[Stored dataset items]

==========

(** * text-to-qrcode: the capacity-aware text splitter and its facade

    A shallow embedding of [src/text_to_qr.py] (class [TextToQRCode]) and a
    verification of the properties its specification states.

    Modelling choices, all taken from the Python source:
    - a Python [str] is a list of code points ([N]); [len(text)] is the
      length of that list;
    - a Python [bytes] object is a list of byte values (also [N], every
      value produced by the encoder is below 256);
    - [str.encode('utf-8')] and [bytes.decode('utf-8')] are the strict
      CPython codecs: the encoder raises on lone surrogates, the decoder
      raises on anything that is not a well-formed UTF-8 sequence;
    - a text has a UTF-8 byte length when the encoder accepts it; the
      theorems speak of such texts through [Utf8.encode text = Some bs];
    - lengths and slice indices are [nat] (the loop never produces a
      negative index);
    - a raised exception is the [Raise] case of [result];
    - the class attribute [MAX_BYTES_PER_QR] is a [gmap] from level names
      to budgets, looked up with [!!] (a missing key is [KeyError]);
    - the external QR encoder and the file system are Section variables. *)

From Stdlib Require Import NArith Lia DecimalNat.
From stdpp Require Import base numbers option list strings gmap.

==========

* _WHAT YOU NEED TO DO_
Word for word, write out all of the data above.

* _WORKED SOLUTION_
(** * text-to-qrcode: the capacity-aware text splitter and its facade

    A shallow embedding of [src/text_to_qr.py] (class [TextToQRCode]) and a
    verification of the properties its specification states.

    Modelling choices, all taken from the Python source:
    - a Python [str] is a list of code points ([N]); [len(text)] is the
      length of that list;
    - a Python [bytes] object is a list of byte values (also [N], every
      value produced by the encoder is below 256);
    - [str.encode('utf-8')] and [bytes.decode('utf-8')] are the strict
      CPython codecs: the encoder raises on lone surrogates, the decoder
      raises on anything that is not a well-formed UTF-8 sequence;
    - a text has a UTF-8 byte length when the encoder accepts it; the
      theorems speak of such texts through [Utf8.encode text = Some bs];
    - lengths and slice indices are [nat] (the loop never produces a
      negative index);
    - a raised exception is the [Raise] case of [result];
    - the class attribute [MAX_BYTES_PER_QR] is a [gmap] from level names
      to budgets, looked up with [!!] (a missing key is [KeyError]);
    - the external QR encoder and the file system are Section variables. *)

From Stdlib Require Import NArith Lia DecimalNat.
From stdpp Require Import base numbers option list strings gmap.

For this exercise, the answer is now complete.